- Instructions to follow
A single number is wanted: how many lines of the data include the string "FindSmallest".

BEGIN Record extracts

(* ===== verification/LdbMerger.v ===== *)
(** [table/merger.cc]: the iterator that merges the entries of its children. *)

From Stdlib Require Import ZArith Lia List String Bool.
From stdpp Require Import base list sorting.
From S2P Require Import Prelude LdbBase LdbKeys LdbKeyProps LdbIterator.

(** ** [MergingIterator] *)

Inductive Direction := kForward | kReverse.

(** [current_] is the number of the child it points to. *)
Record MergingIterator (I : Type) := mk_merging {
  children_ : list (IteratorWrapper I);
  mcurrent_ : option nat;
  direction_ : Direction
}.
Arguments mk_merging {I}.
Arguments children_ {I}.
Arguments mcurrent_ {I}.
Arguments direction_ {I}.

Section Merging.
Context {I : Type} {ops : IteratorOps I} {C : Comparator}.

Abbreviation merging := (MergingIterator I).

(** A method of [children_[i]]. *)
Definition on_child {A} (i : nat) (m : M (IteratorWrapper I) A) : M merging A := fun t =>
  match children_ t !! i with
  | Some w => let '(r, w') := m w in (r, mk_merging (<[i := w']> (children_ t)) (mcurrent_ t) (direction_ t))
  | None => (Stuck, t)
  end.

Definition n_ (t : merging) : nat := List.length (children_ t).
Definition set_mcurrent (c : option nat) : M merging unit := modify (fun t => mk_merging (children_ t) c (direction_ t)).
Definition set_direction (d : Direction) : M merging unit := modify (fun t => mk_merging (children_ t) (mcurrent_ t) d).

(** [current_], which is not null. *)
Definition the_current : M merging nat :=
  t <- get ;; match mcurrent_ t with Some c => ret c | None => stuck end.

Definition merging_Valid (t : merging) : bool := match mcurrent_ t with Some _ => true | None => false end.
Definition merging_key : M merging Slice := c <- the_current ;; on_child c wrapper_key.
Definition merging_value : M merging Slice := c <- the_current ;; on_child c wrapper_value.

(** A round of [FindSmallest], with the [smallest] so far; in [FindLargest] the order
    is the other way. *)
Definition better (sign : Z) (best : option nat) (i : nat) : M merging (option nat) :=
  valid <- on_child i (gets wrapper_Valid) ;;
  if valid : bool then
    match best with
    | None => ret (Some i)
    | Some b =>
        k <- on_child i wrapper_key ;;
        bk <- on_child b wrapper_key ;;
        match Compare k bk with
        | Some c => ret (if sign * c <? 0 then Some i else best)
        | None => stuck
        end
    end
  else ret best.

Fixpoint best_of (sign : Z) (best : option nat) (ids : list nat) : M merging (option nat) :=
  match ids with
  | [] => ret best
  | i :: ids' => best <- better sign best i ;; best_of sign best ids'
  end.

Definition FindSmallest : M merging unit :=
  t <- get ;; smallest <- best_of 1 None (seq 0 (n_ t)) ;; set_mcurrent smallest.
Definition FindLargest : M merging unit :=
  t <- get ;; largest <- best_of (-1) None (rev (seq 0 (n_ t))) ;; set_mcurrent largest.

Definition merging_SeekToFirst : M merging unit :=
  t <- get ;; for_each (seq 0 (n_ t)) (fun i => on_child i wrapper_SeekToFirst) ;; FindSmallest ;; set_direction kForward.
Definition merging_SeekToLast : M merging unit :=
  t <- get ;; for_each (seq 0 (n_ t)) (fun i => on_child i wrapper_SeekToLast) ;; FindLargest ;; set_direction kReverse.
Definition merging_Seek (target : Slice) : M merging unit :=
  t <- get ;; for_each (seq 0 (n_ t)) (fun i => on_child i (wrapper_Seek target)) ;; FindSmallest ;; set_direction kForward.

(** The children other than the current one, to behind [key()]. *)
Definition turn_forward (c i : nat) : M merging unit :=
  if (i =? c)%nat then ret tt
  else
    key <- merging_key ;;
    on_child i (wrapper_Seek key) ;;
    valid <- on_child i (gets wrapper_Valid) ;;
    if valid : bool then
      ck <- on_child i wrapper_key ;;
      key <- merging_key ;;
      match Compare key ck with
      | Some r => if r =? 0 then on_child i wrapper_Next else ret tt
      | None => stuck
      end
    else ret tt.

(** The children other than the current one, to in front of [key()]. *)
Definition turn_reverse (c i : nat) : M merging unit :=
  if (i =? c)%nat then ret tt
  else
    key <- merging_key ;;
    on_child i (wrapper_Seek key) ;;
    valid <- on_child i (gets wrapper_Valid) ;;
    if valid : bool then on_child i wrapper_Prev else on_child i wrapper_SeekToLast.

Definition merging_Next : M merging unit :=
  t <- get ;;
  c <- the_current ;;
  match direction_ t with
  | kForward => ret tt
  | kReverse => for_each (seq 0 (n_ t)) (turn_forward c) ;; set_direction kForward
  end ;;
  on_child c wrapper_Next ;;
  FindSmallest.

Definition merging_Prev : M merging unit :=
  t <- get ;;
  c <- the_current ;;
  match direction_ t with
  | kReverse => ret tt
  | kForward => for_each (seq 0 (n_ t)) (turn_reverse c) ;; set_direction kReverse
  end ;;
  on_child c wrapper_Prev ;;
  FindLargest.

(** The status of the first child that has an error, or of the last one. *)
Fixpoint first_error (l : list (IteratorWrapper I)) (status : Status) : Status :=
  match l with
  | [] => status
  | w :: l' =>
      match wrapper_status w with
      | Some s => if negb (ok s) then s else first_error l' s
      | None => status
      end
  end.
Definition merging_status (t : merging) : Status := first_error (children_ t) OK.

#[export] Instance merging_ops : IteratorOps merging := {|
  it_Valid := merging_Valid;
  it_SeekToFirst := merging_SeekToFirst;
  it_SeekToLast := merging_SeekToLast;
  it_Seek := merging_Seek;
  it_Next := merging_Next;
  it_Prev := merging_Prev;
  it_key := merging_key;
  it_value := merging_value;
  it_status := merging_status
|}.

(** The constructor. *)
Fixpoint wrap_children (children : list I) : option (list (IteratorWrapper I)) :=
  match children with
  | [] => Some []
  | c :: cs =>
      match wrapper_Set (Some c) null_wrapper with
      | (Ret tt, w) => ws ← wrap_children cs; Some (w :: ws)
      | _ => None
      end
  end.

Definition new_MergingIterator (children : list I) : option merging :=
  ws ← wrap_children children; Some (mk_merging ws None kForward).

(** [NewMergingIterator]: no children, one child as it is, or a merging iterator. *)
Inductive MergedIterator :=
  | MergedEmpty (it : EmptyIter)
  | MergedOne (it : I)
  | MergedMany (it : merging).

Definition NewMergingIterator (children : list I) : option MergedIterator :=
  match children with
  | [] => Some (MergedEmpty NewEmptyIterator)
  | [c] => Some (MergedOne c)
  | _ => MergedMany <$> new_MergingIterator children
  end.

(** A virtual call. *)
Definition on_merged {A} (m : forall J (o : IteratorOps J), M J A) : M MergedIterator A := fun t =>
  match t with
  | MergedEmpty it => let '(r, it') := m EmptyIter _ it in (r, MergedEmpty it')
  | MergedOne it => let '(r, it') := m I _ it in (r, MergedOne it')
  | MergedMany it => let '(r, it') := m (MergingIterator I) _ it in (r, MergedMany it')
  end.

#[export] Instance merged_ops : IteratorOps MergedIterator := {|
  it_Valid t := match t with MergedEmpty it => it_Valid it | MergedOne it => it_Valid it | MergedMany it => it_Valid it end;
  it_SeekToFirst := on_merged (@it_SeekToFirst);
  it_SeekToLast := on_merged (@it_SeekToLast);
  it_Seek target := on_merged (fun J o => it_Seek target);
  it_Next := on_merged (@it_Next);
  it_Prev := on_merged (@it_Prev);
  it_key := on_merged (@it_key);
  it_value := on_merged (@it_value);
  it_status t := match t with MergedEmpty it => it_status it | MergedOne it => it_status it | MergedMany it => it_status it end
|}.
End Merging.
#[global] Arguments MergedIterator I : clear implicits.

END Record extracts

- Answer to this task
5